MATERIAL FOR THIS TASK Start Marker
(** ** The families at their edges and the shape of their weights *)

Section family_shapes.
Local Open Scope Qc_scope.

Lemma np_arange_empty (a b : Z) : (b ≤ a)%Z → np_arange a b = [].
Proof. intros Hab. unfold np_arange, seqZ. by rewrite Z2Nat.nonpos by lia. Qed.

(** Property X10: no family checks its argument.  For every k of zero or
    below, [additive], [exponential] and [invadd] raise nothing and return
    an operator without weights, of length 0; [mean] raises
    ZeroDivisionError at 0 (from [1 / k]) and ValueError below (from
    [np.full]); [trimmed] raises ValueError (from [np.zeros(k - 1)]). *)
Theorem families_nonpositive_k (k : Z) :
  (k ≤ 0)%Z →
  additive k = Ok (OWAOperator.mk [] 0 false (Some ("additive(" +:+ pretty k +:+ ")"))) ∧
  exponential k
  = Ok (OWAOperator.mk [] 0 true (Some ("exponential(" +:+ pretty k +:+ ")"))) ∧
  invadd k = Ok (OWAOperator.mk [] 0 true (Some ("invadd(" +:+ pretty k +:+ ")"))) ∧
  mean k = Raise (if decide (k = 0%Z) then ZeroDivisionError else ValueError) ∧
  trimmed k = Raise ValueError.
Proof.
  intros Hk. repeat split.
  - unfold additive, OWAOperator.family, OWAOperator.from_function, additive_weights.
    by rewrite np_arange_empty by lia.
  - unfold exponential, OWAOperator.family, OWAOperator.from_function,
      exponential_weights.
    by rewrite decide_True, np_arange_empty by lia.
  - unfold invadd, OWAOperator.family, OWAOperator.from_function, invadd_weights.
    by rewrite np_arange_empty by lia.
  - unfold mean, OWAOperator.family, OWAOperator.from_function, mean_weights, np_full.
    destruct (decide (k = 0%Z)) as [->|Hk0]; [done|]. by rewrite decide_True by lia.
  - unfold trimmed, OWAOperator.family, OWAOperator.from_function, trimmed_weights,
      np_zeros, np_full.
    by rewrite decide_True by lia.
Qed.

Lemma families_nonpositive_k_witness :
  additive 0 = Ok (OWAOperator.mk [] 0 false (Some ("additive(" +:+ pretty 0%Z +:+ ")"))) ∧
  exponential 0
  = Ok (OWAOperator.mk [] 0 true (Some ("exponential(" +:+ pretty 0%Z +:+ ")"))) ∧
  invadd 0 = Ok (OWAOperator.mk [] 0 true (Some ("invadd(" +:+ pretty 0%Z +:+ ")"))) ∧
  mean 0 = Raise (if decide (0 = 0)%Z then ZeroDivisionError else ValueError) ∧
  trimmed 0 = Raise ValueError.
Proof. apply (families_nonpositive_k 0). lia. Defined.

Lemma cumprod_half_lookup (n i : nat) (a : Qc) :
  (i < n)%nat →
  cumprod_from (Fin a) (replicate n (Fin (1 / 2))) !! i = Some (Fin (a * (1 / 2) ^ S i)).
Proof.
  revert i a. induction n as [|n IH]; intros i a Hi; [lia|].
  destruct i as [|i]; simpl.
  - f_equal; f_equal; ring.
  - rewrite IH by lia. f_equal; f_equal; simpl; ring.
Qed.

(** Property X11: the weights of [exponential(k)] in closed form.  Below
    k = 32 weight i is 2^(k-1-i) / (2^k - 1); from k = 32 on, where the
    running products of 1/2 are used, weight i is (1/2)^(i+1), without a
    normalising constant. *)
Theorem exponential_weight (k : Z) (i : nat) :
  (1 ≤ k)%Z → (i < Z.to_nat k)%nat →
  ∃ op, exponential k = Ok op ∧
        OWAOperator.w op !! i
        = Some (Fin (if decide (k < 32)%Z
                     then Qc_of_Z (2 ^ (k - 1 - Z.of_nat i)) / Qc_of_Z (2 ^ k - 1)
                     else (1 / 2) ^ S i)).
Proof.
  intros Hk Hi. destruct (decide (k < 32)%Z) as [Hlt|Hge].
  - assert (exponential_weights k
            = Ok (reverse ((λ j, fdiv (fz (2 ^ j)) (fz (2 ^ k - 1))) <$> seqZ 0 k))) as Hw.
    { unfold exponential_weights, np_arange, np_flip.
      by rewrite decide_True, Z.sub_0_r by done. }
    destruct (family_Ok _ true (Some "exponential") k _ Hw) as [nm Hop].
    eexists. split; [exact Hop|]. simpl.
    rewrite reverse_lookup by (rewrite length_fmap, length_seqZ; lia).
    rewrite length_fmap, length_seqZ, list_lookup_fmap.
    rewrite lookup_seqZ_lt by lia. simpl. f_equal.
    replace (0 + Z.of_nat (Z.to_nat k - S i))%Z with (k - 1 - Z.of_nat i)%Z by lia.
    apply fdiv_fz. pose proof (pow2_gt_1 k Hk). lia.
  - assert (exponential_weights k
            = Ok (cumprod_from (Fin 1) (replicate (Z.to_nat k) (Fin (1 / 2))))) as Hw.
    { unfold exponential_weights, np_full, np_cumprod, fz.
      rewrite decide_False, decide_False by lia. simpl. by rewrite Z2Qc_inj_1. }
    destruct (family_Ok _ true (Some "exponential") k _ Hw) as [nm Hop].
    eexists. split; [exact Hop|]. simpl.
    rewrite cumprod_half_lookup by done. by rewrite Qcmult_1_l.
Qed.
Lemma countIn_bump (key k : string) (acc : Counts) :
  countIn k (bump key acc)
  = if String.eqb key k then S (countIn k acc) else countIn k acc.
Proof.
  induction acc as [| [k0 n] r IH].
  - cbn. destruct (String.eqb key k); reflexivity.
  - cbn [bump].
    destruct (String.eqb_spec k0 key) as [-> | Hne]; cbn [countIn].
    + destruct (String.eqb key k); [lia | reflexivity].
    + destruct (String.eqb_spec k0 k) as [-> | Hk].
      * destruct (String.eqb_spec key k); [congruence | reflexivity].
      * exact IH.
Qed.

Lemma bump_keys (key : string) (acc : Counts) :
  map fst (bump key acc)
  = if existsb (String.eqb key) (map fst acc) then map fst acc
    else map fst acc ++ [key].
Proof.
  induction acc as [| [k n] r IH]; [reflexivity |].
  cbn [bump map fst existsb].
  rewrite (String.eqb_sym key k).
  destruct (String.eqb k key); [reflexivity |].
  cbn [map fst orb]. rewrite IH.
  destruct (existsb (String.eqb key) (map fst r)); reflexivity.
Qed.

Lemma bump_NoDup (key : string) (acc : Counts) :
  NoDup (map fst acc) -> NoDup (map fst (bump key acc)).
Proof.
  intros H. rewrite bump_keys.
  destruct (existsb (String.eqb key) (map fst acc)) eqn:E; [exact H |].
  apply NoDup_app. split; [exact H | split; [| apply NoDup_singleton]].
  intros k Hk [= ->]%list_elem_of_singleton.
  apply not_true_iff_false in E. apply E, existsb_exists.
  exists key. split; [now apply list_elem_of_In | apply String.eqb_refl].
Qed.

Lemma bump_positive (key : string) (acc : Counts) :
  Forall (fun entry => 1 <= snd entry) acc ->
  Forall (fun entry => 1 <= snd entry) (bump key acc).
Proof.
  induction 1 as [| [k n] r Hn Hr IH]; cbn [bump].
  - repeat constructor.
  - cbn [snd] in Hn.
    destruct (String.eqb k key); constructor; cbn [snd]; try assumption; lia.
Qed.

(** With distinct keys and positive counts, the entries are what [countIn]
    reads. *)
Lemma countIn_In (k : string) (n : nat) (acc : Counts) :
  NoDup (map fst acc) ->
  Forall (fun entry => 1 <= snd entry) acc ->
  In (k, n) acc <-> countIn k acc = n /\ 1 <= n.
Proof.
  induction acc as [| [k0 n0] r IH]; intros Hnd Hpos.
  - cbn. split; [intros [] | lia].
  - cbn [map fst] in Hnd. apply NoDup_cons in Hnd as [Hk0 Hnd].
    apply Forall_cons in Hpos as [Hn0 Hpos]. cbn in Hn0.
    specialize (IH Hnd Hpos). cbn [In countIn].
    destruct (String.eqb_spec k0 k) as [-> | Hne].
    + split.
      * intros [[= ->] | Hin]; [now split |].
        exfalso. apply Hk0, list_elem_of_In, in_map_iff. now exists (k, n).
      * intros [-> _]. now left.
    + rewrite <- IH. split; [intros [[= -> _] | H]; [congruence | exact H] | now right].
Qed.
MATERIAL FOR THIS TASK End Marker
# PROBLEM REQUIREMENTS
Give back precisely the lines above that start at the line containing "OWAOperator.w op !! i" and end at the line containing "by rewrite decide_True, Z.sub_0_r", inclusive. No other lines belong in the output.

# RESULT OF THIS EXERCISE
        OWAOperator.w op !! i
        = Some (Fin (if decide (k < 32)%Z
                     then Qc_of_Z (2 ^ (k - 1 - Z.of_nat i)) / Qc_of_Z (2 ^ k - 1)
                     else (1 / 2) ^ S i)).
Proof.
  intros Hk Hi. destruct (decide (k < 32)%Z) as [Hlt|Hge].
  - assert (exponential_weights k
            = Ok (reverse ((λ j, fdiv (fz (2 ^ j)) (fz (2 ^ k - 1))) <$> seqZ 0 k))) as Hw.
    { unfold exponential_weights, np_arange, np_flip.
      by rewrite decide_True, Z.sub_0_r by done. }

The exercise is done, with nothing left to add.